Query SpatialView with Rxjava


#1

Hi everyone,Why use rxjava like that doesn’t print any data? BTW,i use synchronized query can find data.
bucket.async()
.query(query)
.flatMap(AsyncSpatialViewResult::rows)
.flatMap(AsyncSpatialViewRow::document)
.subscribe(row->{
System.out.println(count.get()+" "+row.content());
});


#2

Hi @hubo3085632 in what context do you call this code, and what is your query?

For instance, if this is called from a main() method, since the code will return immediately, it may be that the application exits even before something is returned.


#3

Herer is my query
"ViewQuery query =ViewQuery.from(“test”, “test”).key(“doc_num”).limit(1);"
I exec query in a for loop ,I’m call this query in a main() method,some row.content() was return but very less.


#4

ok so basically, when you use bucket.async() you switch to asynchronous mode.
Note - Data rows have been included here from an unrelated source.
(** ** Values thrown by the provider SDK *)

(** The primitive values a property of a thrown object can hold.  Numbers
    are integers (HTTP status codes). *)
Inductive JsValue :=
| JsUndefined
| JsNull
| JsBoolean (b : bool)
| JsNumber (n : Z)
| JsString (s : string).

#[global] Instance JsValue_eq_dec : EqDecision JsValue.
Proof. solve_decision. Defined.

Definition truthy (v : JsValue) : bool :=
  match v with
  | JsUndefined | JsNull => false
  | JsBoolean b => b
  | JsNumber n => negb (n =? 0)%Z
  | JsString s => nonEmpty s
  end.

(** [a || b] and [a && b] on values. *)
Definition jsOr (a b : JsValue) : JsValue := if truthy a then a else b.
Definition jsAnd (a b : JsValue) : JsValue := if truthy a then b else a.

(** [a === b] *)
Definition strictEq (a b : JsValue) : bool := bool_decide (a = b).

(** The property [error.e]: a primitive, or an object with a [code]. *)
Inductive EProperty :=
| EValue (v : JsValue)
| EObject (code : JsValue).

(** An object that is not an [ApiError], seen through the properties that
    [handleApiError] reads: [message], [httpStatus], [status] and [e]. *)
Record ForeignError := {
  fe_message : JsValue;
  fe_httpStatus : JsValue;
  fe_status : JsValue;
  fe_e : EProperty
}.

(** What a [catch (error)] clause can receive. *)
Inductive Thrown :=
| ThrownApiError (a : ApiErrorObj)
| ThrownObject (o : ForeignError)
| ThrownPrimitive (v : JsValue).

(** What leaves [handleApiError]: the [ApiError] it throws, or the
    [TypeError] raised by the engine while it evaluates
    [error.message.toLowerCase()]. *)
Inductive Raised :=
| RaisedApiError (a : ApiErrorObj)
| RaisedTypeError.

#[global] Instance Raised_eq_dec : EqDecision Raised.
Proof. solve_decision. Defined.

(** A settled promise, as [Promise.allSettled] reports it. *)
Inductive Settled (V E : Type) :=
| Fulfilled (value : V)
| Rejected (reason : E).
Arguments Fulfilled {V E} value.
Arguments Rejected {V E} reason.

(** The reply of a provider call made inside a [try] block. *)
Inductive Provider (R : Type) :=
| Returns (r : R)
| Throws (err : Thrown).
Arguments Returns {R} r.
Arguments Throws {R} err.

(** ** Provider payloads *)

(** A citation as the API types it: every property is optional. *)
Record Web := { uri : option string; title : option string }.
Record RawGroundingChunk := { web : option Web }.

#[global] Instance Web_eq_dec : EqDecision Web.
Proof. solve_decision. Defined.
#[global] Instance RawGroundingChunk_eq_dec : EqDecision RawGroundingChunk.
Proof. solve_decision. Defined.

(** The application's own, stricter [GroundingChunk]:
    [{ web: { uri: string; title: string } }]. *)
Record GroundingChunk := { gc_uri : string; gc_title : string }.

#[global] Instance GroundingChunk_eq_dec : EqDecision GroundingChunk.
Proof. solve_decision. Defined.

(** A chunk of the response stream: [chunk.text] and
    [chunk.candidates?.[0]?.groundingMetadata?.groundingChunks]. *)
Record Chunk := {
  chunk_text : option string;
  chunk_groundingChunks : option (list RawGroundingChunk)
}.

(** The stream ends normally, or its iteration throws. *)
Inductive StreamEnd :=
| StreamDone
| StreamThrows (err : Thrown).

Record ResultStream := { stream_chunks : list Chunk; stream_end : StreamEnd }.

(** What a run of [fetchConstructionProcess] does: the arguments of its
    calls to [onStream], in order, and then the way its promise settles. *)
Record FetchRun (A S E : Type) := {
  onStreamCalls : list A;
  fetchSettled : Settled (list S) E
}.
Arguments onStreamCalls {A S E} _.
Arguments fetchSettled {A S E} _.

(** The reply of [ai.models.generateImages]. *)
Record Image := { imageBytes : option string }.
Record GeneratedImage := { image : option Image }.
Record GenerateImagesResponse := { generatedImages : option (list GeneratedImage) }.

(** ** services/geminiService.ts *)

Module Service.

Section WithToNumber.

(** [ToNumber] of the engine on strings, [None] for [NaN]; it decides
    [status >= 500] when the status is a string. *)
Variable ToNumber : string -> option Z.

(** [getGenAI]: the client (its key), or the [NoApiKeyError] it throws. *)
Definition getGenAI (apiKey : option string) : ApiErrorObj + string :=
  match apiKey with
  | Some k => if nonEmpty k then inr k else inl newNoApiKeyError
  | None => inl newNoApiKeyError
  end.

(** [error.e && error.e.code] *)
Definition eCode (p : EProperty) : JsValue :=
  match p with
  | EValue v => jsAnd v JsUndefined
  | EObject code => code
  end.

(** [v >= k] for a number [k] *)
Definition geNumber (v : JsValue) (k : Z) : bool :=
  match v with
  | JsNumber n => (k <=? n)%Z
  | JsString s => match ToNumber s with Some n => (k <=? n)%Z | None => false end
  | JsBoolean b => (k <=? (if b then 1 else 0))%Z
  | JsNull => (k <=? 0)%Z
  | JsUndefined => false
  end.

Definition unexpectedError : ApiErrorObj :=
  newError ApiError
    "Ocurrió un error inesperado al comunicarse con el servicio de IA.".

Definition invalidQueryError : ApiErrorObj :=
  newError InvalidQueryError
    "La consulta es inválida o el modelo no pudo procesarla. Por favor, reformule su búsqueda.".

(** [error.httpStatus || error.status || (error.e && error.e.code)] *)
Definition statusOf (o : ForeignError) : JsValue :=
  jsOr (jsOr (fe_httpStatus o) (fe_status o)) (eCode (fe_e o)).

(** The part of [handleApiError] after the network check. *)
Definition classifyStatus (o : ForeignError) : ApiErrorObj :=
  let status := statusOf o in
  if truthy status then
    if strictEq status (JsNumber 400) || strictEq status (JsString "INVALID_ARGUMENT")
    then invalidQueryError
    else if geNumber status 500 || strictEq status (JsString "UNAVAILABLE")
    then newServiceUnavailableError
    else unexpectedError
  else unexpectedError.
What that means is that the execution won’t block to wait for query results, it will go straight to the line of code following bucket.async().query(...) (in your example).

Side note: This is typically useful in a program architectured around an “Event Loop”, for example desktop Swing applications, where a single thread deals with lots of short-burst UI updates and processing but must never be blocked (otherwise the UI doesn’t refresh nor react to keyboard and mouse input).
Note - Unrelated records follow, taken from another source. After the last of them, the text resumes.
(** What the observer is told after [_save_settings] has saved: the level
    and the handlers of the root logger follow the form; a log file that
    cannot be opened is reported as a failure to save, in the words of
    the [except] clause followed by the text of the error, although the
    configuration has been written; otherwise the success is announced,
    and the need of a restart while the server runs. *)
Theorem save_settings_reports_the_log_file os env f p d root :
  in_ranges f ->
  config (FTPMainWindow.cfg (win p)) !! "general" = Some d ->
  d !! "root_path" = Some root ->
  Text.plain root = true ->
  usable (disk (FTPMainWindow.cfg (win p))) root = true ->
  config_writable (disk (FTPMainWindow.cfg (win p))) = true ->
  let p' := _save_settings os env f p in
  name_to_level (log_level_combo f) = Some (logger_level (root_logger p'))
  /\ stored (config (FTPMainWindow.cfg (win p'))) "port" = Some (str_of_int (port_spin f))
  /\ config_file (disk (FTPMainWindow.cfg (win p'))) = Some (config (FTPMainWindow.cfg (win p')))
  /\ match (if save_log_check f then log_file_error env else None) with
     | Some msg =>
         shown p' = (shown p ++ [critical "错误" ("保存设置失败: " ++ msg)])%list
         /\ handlers (root_logger p') = [FTPLogger]
     | None =>
         shown p' = (shown p ++ information "成功" "配置保存成功!"
                       :: if FTPMainWindow.server_running (win p)
                          then [warning "注意" "必须重启服务器才能使更改生效"]
                          else [])%list
         /\ handlers (root_logger p')
            = FTPLogger :: if save_log_check f then [FileHandler (log_file env)] else []
     end.
Proof.
  intros Hr Hd Hroot _ Hu Hw. cbv zeta.
  pose proof (form_stored os f d (config (FTPMainWindow.cfg (win p)))) as (Sp & _).
  destruct (level_of_item (log_level_combo f)) as [n Hn]; [apply Hr|].
  rewrite (save_settings_result os env f p d root n Hr Hd Hroot Hu Hw Hn). cbv zeta.
  rewrite Hn.
  set (s' := saved os (options_of f) d root (FTPMainWindow.cfg (win p))).
  assert (Hs' : stored (config s') "port" = Some (str_of_int (port_spin f))) by exact Sp.
  assert (Hf' : config_file (disk s') = Some (config s')) by reflexivity.
  clearbody s'.
  unfold restart_notice, save_failed, _show_error, show, with_logger, with_win.
  cbn [win root_logger shown server_root].
  change (FTPMainWindow.server_running (FTPMainWindow.with_cfg s' (win p)))
    with (FTPMainWindow.server_running (win p)).
  destruct (save_log_check f); [destruct (log_file_error env)|].
  - cbn [win root_logger shown logger_level handlers FTPMainWindow.cfg
         FTPMainWindow.with_cfg FTPMainWindow.logging config disk].
    conjuncts; solve [assumption | reflexivity].
  - destruct (FTPMainWindow.server_running (win p));
      cbn [win root_logger shown logger_level handlers FTPMainWindow.cfg
           FTPMainWindow.with_cfg];
      rewrite <- ?app_assoc; conjuncts; solve [assumption | reflexivity].
  - destruct (FTPMainWindow.server_running (win p));
      cbn [win root_logger shown logger_level handlers FTPMainWindow.cfg
           FTPMainWindow.with_cfg];
      rewrite <- ?app_assoc; conjuncts; solve [assumption | reflexivity].
Qed.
But such application generally have a separate thread for the Event Loop and the main thread is kept alive until the user exits the application (for instance by closing the main window).

So here you only have a main. What happens if execution continues immediately after you fired your query? The main() method ends, which means your application is terminated. Sometimes it happens quickly enough that responses from the query haven’t started coming in yet.
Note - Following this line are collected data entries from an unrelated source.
(* --------------------------------------------------------------------- *)
(** ** The run button ([main_window.py])                                  *)
(* --------------------------------------------------------------------- *)

Module Launch.

(** The message boxes of [run_simulation]: the validation summary with the
    parameters in error and those with warnings, the warning about an
    empty batch, and the confirmation with what it displays. *)
Inductive Prompt : Type :=
| ValidationIssuesDetected (errors warnings : Dict.t (list Schema.Issue))
| NoCombinations
| RunSimulationQuestion (batch : bool) (base_exp_name : string)
    (sweep_info : list (string * nat)) (replicates total : nat)
    (sim_time : string) (n_issues : nat).

(** The part of [MainWindow] that [run_simulation] writes: the batch
    fields, the two sweep dictionaries, the combinations, and what it did
    to the outside: the message boxes shown, the folders created and the
    workers started, oldest first. *)
Record App : Type := mkApp {
  window : Batch.Window;
  sweep : Sweep.SweepState;
  parameter_combinations : list (Dict.t PyVal);
  prompts : list Prompt;
  folders : list string;
  workers : list (Dict.t PyVal)
}.

Definition set_window (w : Batch.Window) (a : App) : App :=
  mkApp w (sweep a) (parameter_combinations a) (prompts a) (folders a)
    (workers a).

Definition set_sweep (st : Sweep.SweepState) (a : App) : App :=
  mkApp (window a) st (parameter_combinations a) (prompts a) (folders a)
    (workers a).

Definition set_parameter_combinations (combos : list (Dict.t PyVal)) (a : App)
  : App :=
  mkApp (window a) (sweep a) combos (prompts a) (folders a) (workers a).

Definition show_prompt (p : Prompt) (a : App) : App :=
  mkApp (window a) (sweep a) (parameter_combinations a) (prompts a ++ [p])
    (folders a) (workers a).

Definition add_folder (path : string) (a : App) : App :=
  mkApp (window a) (sweep a) (parameter_combinations a) (prompts a)
    (folders a ++ [path]) (workers a).

Definition add_workers (ws : list (Dict.t PyVal)) (a : App) : App :=
  mkApp (window a) (sweep a) (parameter_combinations a) (prompts a)
    (folders a) (workers a ++ ws).

Definition set_batch_output_folder (path : string) (w : Batch.Window)
  : Batch.Window :=
  Batch.mkWindow (Batch.is_cancelled w) (Batch.completed_combinations w)
    (Batch.total_combinations w) path (Batch.simulation_threads w)
    (Batch.run_button_enabled w) (Batch.cancel_button_visible w)
    (Batch.progress_bar_visible w) (Batch.progress_bar_maximum w)
    (Batch.progress_bar_value w) (Batch.status_message w) (Batch.dialogs w)
    (Batch.quit_requests w).

(** The two dictionary comprehensions over [all_issues.items()]. *)
Definition with_severity (sev : string) (all_issues : Dict.t (list Schema.Issue))
  : Dict.t (list Schema.Issue) :=
  filter (fun kv => Schema.any_severity sev (snd kv)) all_issues.

Section WithBuiltins.

Variable int_of_str : string -> option Z.
Variable float_of_str : string -> option float.
Variable repr_float : float -> string.

(** [output_dir / folder_name] of [pathlib]. *)
Variable joinpath : string -> string -> string.

Local Abbreviation str := (Sweep.str repr_float).

(** Whether a value is a text. *)
Definition is_text (v : PyVal) : bool :=
  match v with
  | VStr _ => true
  | _ => false
  end.

(** [launch_batch_simulation] as [run_simulation] calls it, with the value
    of [exp_name] as it is in [current_params].  With several combinations
    or replicates the identifiers are texts built from it.  The one run of
    a launch without them keeps the value itself as its name, and
    [SimulationWorker.__init__] joins it to the output directory
    ([self.output_dir / self.exp_name]), which raises [TypeError] unless it
    is a text: the launch then ends there, after the buttons and the
    progress bar were set, with no thread started. *)
Definition launch (base_exp_name : PyVal)
  (combos : list (Dict.t PyVal)) (replicates : nat) (w : Batch.Window)
  : Result unit * Batch.Window * list (Dict.t PyVal) :=
  let '(w', ws) :=
    Batch.launch_batch_simulation (str base_exp_name) combos replicates w in
  if (1 <? List.length combos) || (1 <? replicates) || is_text base_exp_name
  then (Ok tt, w', ws)
  else
    match ws with
    | [] => (Ok tt, w', ws)
    | _ :: _ => (Err (Other TypeError), Batch.set_simulation_threads [] w', [])
    end.

(** The folder [run_simulation] gives a launch: one of its own, named
    after the experiment and the time, for a sweep or for replicates, and
    the output directory itself for a single run. *)
Definition folder_of (current_params : Dict.t PyVal) (replicates : nat)
  (output_dir now : string) : string :=
  if (match Sweep.sweep_axes int_of_str float_of_str repr_float current_params
      with [] => false | _ => true end)
     || (1 <? replicates)
  then joinpath output_dir
         (str (Dict.get_default "exp_name" (VStr "unnamed_run") current_params)
          ++ "_" ++ now)%string
  else output_dir.

(** [MainWindow.run_simulation].  [replicates] is the value of the spin
    box, [now] the time stamp, [mkdir] what creating the batch folder
    does, [reply_issues] and [reply_run] the user's answers to the two
    questions (each read only if its box is shown). *)
Definition run_simulation (schema : Schema.t) (current_params : Dict.t PyVal)
  (replicates : nat) (output_dir now : string) (mkdir : Outcome unit)
  (reply_issues reply_run : Batch.Reply) (a : App) : Result unit * App :=
  match Params.validate_entries int_of_str float_of_str repr_float schema
          current_params [] with
  | Err e => (Err e, a)
  | Ok all_issues =>
      let errors := with_severity "ERROR" all_issues in
      let warnings := with_severity "WARNING" all_issues in
      let asked :=
        match errors, warnings with
        | [], [] => false
        | _, _ => true
        end in
      let a := if asked
               then show_prompt (ValidationIssuesDetected errors warnings) a
               else a in
      if asked && match reply_issues with Batch.No => true | Batch.Yes => false end
      then (Ok tt, a)
      else
        match Sweep.detect_sweep_parameters int_of_str float_of_str repr_float
                current_params (sweep a) with
        | (Raise e, st) => (Err (Other e), set_sweep st a)
        | (Ret is_sweep, st) =>
            let a := set_sweep st a in
            let combos := Sweep.generate_parameter_combinations st in
            let a := set_parameter_combinations combos a in
            let a := set_window
                       (Batch.reset_batch (List.length combos) replicates
                          (window a)) a in
            if Batch.total_combinations (window a) =? 0
            then (Ok tt, show_prompt NoCombinations a)
            else
              let base_exp_name :=
                Dict.get_default "exp_name" (VStr "unnamed_run")
                  current_params in
              let batch := is_sweep || (1 <? replicates) in
              let folder :=
                if batch
                then joinpath output_dir (str base_exp_name ++ "_" ++ now)%string
                else output_dir in
              let a := set_window (set_batch_output_folder folder (window a)) a in
              match (if batch then mkdir else Ret tt) with
              | Raise e => (Err (Other e), a)
              | Ret _ =>
                  let a := if batch then add_folder folder a else a in
                  let sweep_info :=
                    if is_sweep
                    then map (fun kv => (fst kv, List.length (snd kv)))
                             (Sweep.sweep_parameters st)
                    else [] in
                  let a :=
                    show_prompt
                      (RunSimulationQuestion batch (str base_exp_name)
                         sweep_info replicates
                         (Batch.total_combinations (window a))
                         (str (Dict.get_default "sim_time" (VInt 100)
                                 current_params))
                         (List.length all_issues)) a in
                  match reply_run with
                  | Batch.Yes =>
                      let '(r, w, ws) :=
                        launch base_exp_name combos replicates (window a) in
                      (r, add_workers ws (set_window w a))
                  | Batch.No => (Ok tt, a)
                  end
              end
        end
  end.

End WithBuiltins.

End Launch.

(* --------------------------------------------------------------------- *)
(** ** Example inputs                                                     *)
(* --------------------------------------------------------------------- *)

Module Examples.

(** A batch of two runs that has just been launched. *)
Definition two_runs : Batch.Window :=
  fst (Batch.launch_batch_simulation "run" [[]] 2
         (Batch.reset_batch 1 2
            (Batch.mkWindow false 0 0 "experiments" [] true false false 0 0 "" [] []))).

(** [int(s)] on decimal literals, for the examples. *)
Definition decimal_int (s : string) : option Z :=
  option_map Z.of_int (NilZero.int_of_string s).

(** The example of the specification: the base set with [jee] swept over
    2 and 4 expands to two configurations, equal but for [jee]. *)
Definition example_params : Dict.t PyVal :=
  [("jee", VStr "2,4"); ("jem", VFloat 3%float); ("exp_name", VStr "x")].

(** A run in which nothing fails apart from what the arguments say. *)
Definition example_env (sim_time : PyVal) (latest_steps : list Z)
  (popen_result wait_result : Outcome Z) : Worker.Env :=
  Worker.mkEnv "run" sim_time (Ret tt) (Ret tt) (Ret tt) (Ret tt) (Ret tt)
    popen_result latest_steps wait_result (Ret "out") (Ret "")
    (last latest_steps 0%Z) (Ret tt) (Ret tt) true (Ret tt).

(** The entry of an integer parameter with presets, ranges and a
    threshold, and the entry of the experiment name. *)
Definition jee_info : Schema.ParamInfo :=
  Schema.mkParamInfo (Some "Cell Properties") (Some "Adhesion")
    (Some "EC-EC adhesion energy") (Some (VInt 2)) (Some "basic") None
    (Some [("weak", VInt 8); ("strong", VInt 2)])
    (Some (VInt 1, VInt 10)) None (Some (VInt 0, VInt 20)) (Some (VInt 15))
    (Some [("source", "Merks 2008")]).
For a simple example like this, you have to block and make your main() wait for the last result to come in. Here is how you can do that:

bucket.async()
  .query(query)
  .flatMap(AsyncSpatialViewResult::rows)
  .flatMap(AsyncSpatialViewRow::document)
  //here we output rows as they come in, but using doOnNext
  .doOnNext(row-> { System.out.println(count.get()+" "+row.content()); })
  //here we block until the last element is received. if no row, returns null
  .toBlocking().lastOrDefault(null);

The benefit of this version over the basic bucket one is that you will see (notification style) each row as it arrives, whereas the basic blocking version first waits for all rows to be returned by the server then allow you to iterate on them.

Notes: I’ve used lastOrDefault(null) because last() will expect at least one element and will throw a NoSuchElementException otherwise, but at this point we don’t really care about the result, we’ve already manipulated the rows.
However note that toBlocking() deals with errors propagated through the Observable by throwing them.


#5

I got it,thank you for your detailed answer :smile:
I meet a weird situation,the other day i query spatialview i find it is slow,today i have done rebalance,then i query spatialview again,it is 30 times faster than before :open_mouth: .Does rebalance should always do or the view index should rebuild?


#6

hey @hubo3085632

I talked to @vmx about that. 30x is quite a difference, but there are two distinct algorithms at play (initial building of the index and incremental updates) and the first one scales better.

So it makes sense that queries done on a bucket that gets a large amount of changes (data added, deleted, expired) would perform worse. Was that your case when you were querying the view with slow response times?

Doing a compaction or a rebalance will cause the indexes to be rebuilt from scratch, which can end up in spatial queries performing faster.


#7

thanks a lot,maybe i should compact my view always.Does all view’s map function will read docs’s type when a new doc come in?


#8

I’m not sure I understand your question. You have to code your views map functions to read the appropriate type field in the content (if any)… All the logic is yours to implement, the view will pass every new document that comes in to your map function.